(Dataset extract)

Lemma trim_kept (s : jsstring) : kept (trim s) = kept s.
Proof.
  unfold trim, trimEnd.
  rewrite kept_rev, trimStart_kept, kept_rev, rev_involutive. apply trimStart_kept.
Qed.

Lemma sanitize_kept (s : jsstring) : kept (SnipJson.sanitize s) = kept s.
Proof.
  unfold SnipJson.sanitize. rewrite trim_kept.
  rewrite (replaceAll_kept _ _ _ escapedNewline_consumes)
    by (intros x [<-|[]]; reflexivity).
  rewrite (replaceAll_kept _ _ _ backtick_consumes) by (intros x []).
  rewrite (replaceAll_kept _ _ _ outerQuote_consumes) by (intros x []).
  rewrite (replaceAll_kept _ _ _ fence_consumes) by (intros x []).
  apply (replaceAll_kept _ _ _ concatArtifact_consumes). intros x [].
Qed.

Lemma src_sanitize_kept (s : jsstring) : kept (SrcSnipJson.sanitize s) = kept s.
Proof.
  unfold SrcSnipJson.sanitize. rewrite trim_kept.
  rewrite (replaceAll_kept _ _ _ fence_consumes) by (intros x []).
  apply (replaceAll_kept _ _ _ concatArtifact_consumes). intros x [].
Qed.

End KeptFacts.

(** X10.  What [sanitizeContent] returns, in both revisions: a text that
    is not longer than its input and neither starts nor ends with white
    space; in which every occurrence of a code unit that is not
    [removable] is kept, in its place among the others (the text left
    when the removable code units are taken out is the same before and
    after); and that holds no code unit that the input does not hold,
    apart from the line feed in the revision that replaces escaped
    newlines, whose result has no backtick and no backslash followed by
    the letter n.  Brackets, braces, colons, commas and digits are not
    removable. *)
Theorem sanitizer_output (s : jsstring) :
  (len (SnipJson.sanitize s) <= len s
   /\ (forall c, In c (SnipJson.sanitize s) -> In c s \/ c = 10%N)
   /\ kept (SnipJson.sanitize s) = kept s
   /\ isSpace (hd 0%N (SnipJson.sanitize s)) = false
   /\ isSpace (last (SnipJson.sanitize s) 0%N) = false
   /\ hasPair 92 110 (SnipJson.sanitize s) = false
   /\ forallb (fun c => negb (N.eqb c 96)) (SnipJson.sanitize s) = true)
  /\
  (len (SrcSnipJson.sanitize s) <= len s
   /\ (forall c, In c (SrcSnipJson.sanitize s) -> In c s)
   /\ kept (SrcSnipJson.sanitize s) = kept s
   /\ isSpace (hd 0%N (SrcSnipJson.sanitize s)) = false
   /\ isSpace (last (SrcSnipJson.sanitize s) 0%N) = false)
  /\
  kept (js "{}[]:,0123456789") = js "{}[]:,0123456789".
Proof.
  split; [|split; [|reflexivity]].
  - split; [apply SanitizerFacts.sanitize_length|].
    split; [apply SanitizerFacts.sanitize_adds|].
    split; [apply KeptFacts.sanitize_kept|].
    split; [apply TrimFacts.trim_hd|].
    split; [apply TrimFacts.trim_last|].
    split; [apply PairFacts.sanitize_no_escaped_newline|].
    apply forallb_forall. intros c Hc.
    destruct (N.eqb_spec c 96) as [->|]; [|reflexivity].
    exfalso. exact (SanitizeFacts.sanitize_no_backtick s Hc).
  - split; [apply SanitizerFacts.src_sanitize_length|].
    split; [apply SanitizerFacts.src_sanitize_adds|].
    split; [apply KeptFacts.src_sanitize_kept|].
    split; [apply TrimFacts.trim_hd|apply TrimFacts.trim_last].
Qed.

(** X11.  A text without plus sign, backtick and backslash that neither
    starts nor ends with a quote or white space is left unchanged by
    [sanitizeContent] in both revisions, so that [snipJson] is then the
    extraction over the text as given. *)
Theorem sanitizer_leaves_plain_text (s : jsstring) :
  (forall c, In c s -> c <> 43%N /\ c <> 96%N /\ c <> 92%N) ->
  isQuote (hd 0%N s) = false -> isSpace (hd 0%N s) = false ->
  isQuote (last s 0%N) = false -> isSpace (last s 0%N) = false ->
  SnipJson.sanitize s = s
  /\ SrcSnipJson.sanitize s = s
  /\ (s <> [] -> SnipJson.snipJson (VString s) = SnipJson.extract s)
  /\ SrcSnipJson.snipJson (VString s) = SrcSnipJson.extract s.
Proof.
  intros Hno Hq1 Hs1 Hq2 Hs2.
  assert (Hplus : forall x, In x s -> N.eqb x 43 = false)
    by (intros x Hx; apply N.eqb_neq; apply (Hno x Hx)).
  assert (Htick : forall x, In x s -> N.eqb x 96 = false)
    by (intros x Hx; apply N.eqb_neq; apply (Hno x Hx)).
  assert (Hback : forall x, In x s -> N.eqb x 92 = false)
    by (intros x Hx; apply N.eqb_neq; apply (Hno x Hx)).
  assert (H1 : replaceAll SnipJson.concatArtifact [] s = s)
    by (apply (FixedPointFacts.replaceFrom_none _ _ _
                 FixedPointFacts.concatArtifact_needs); exact Hplus).
  assert (H2 : replaceAll SnipJson.fence [] s = s)
    by (apply (FixedPointFacts.replaceFrom_none _ _ _
                 FixedPointFacts.fence_needs); exact Htick).
  assert (H3 : replaceAll SnipJson.outerQuote [] s = s)
    by (apply FixedPointFacts.outerQuote_id; assumption).
  assert (H4 : replaceAll SnipJson.backtick [] s = s)
    by (apply (FixedPointFacts.replaceFrom_none _ _ _
                 FixedPointFacts.backtick_needs); exact Htick).
  assert (H5 : replaceAll SnipJson.escapedNewline [10%N] s = s)
    by (apply (FixedPointFacts.replaceFrom_none _ _ _
                 FixedPointFacts.escapedNewline_needs); exact Hback).
  assert (H6 : trim s = s) by (apply FixedPointFacts.trim_ends; assumption).
  assert (Hnew : SnipJson.sanitize s = s).
  { unfold SnipJson.sanitize. rewrite H1, H2, H3, H4, H5. exact H6. }
  assert (Hold : SrcSnipJson.sanitize s = s).
  { unfold SrcSnipJson.sanitize. rewrite H1, H2. exact H6. }
  split; [exact Hnew|]. split; [exact Hold|]. split.
  - intros Hne. unfold SnipJson.snipJson. destruct s; [congruence|].
    cbn [isEmpty SnipJson.sanitizeContent bind]. rewrite Hnew. reflexivity.
  - unfold SrcSnipJson.snipJson. cbn [SrcSnipJson.sanitizeContent bind].
    rewrite Hold. reflexivity.
Qed.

(End Dataset extract)

▶ Activity:
Restate, word for word and with nothing added, the lines from the beginning of the records above through the line that contains "rewrite (replaceAll_kept _ _ _ backtick_consumes)".

▶ Written solution:
Lemma trim_kept (s : jsstring) : kept (trim s) = kept s.
Proof.
  unfold trim, trimEnd.
  rewrite kept_rev, trimStart_kept, kept_rev, rev_involutive. apply trimStart_kept.
Qed.

Lemma sanitize_kept (s : jsstring) : kept (SnipJson.sanitize s) = kept s.
Proof.
  unfold SnipJson.sanitize. rewrite trim_kept.
  rewrite (replaceAll_kept _ _ _ escapedNewline_consumes)
    by (intros x [<-|[]]; reflexivity).
  rewrite (replaceAll_kept _ _ _ backtick_consumes) by (intros x []).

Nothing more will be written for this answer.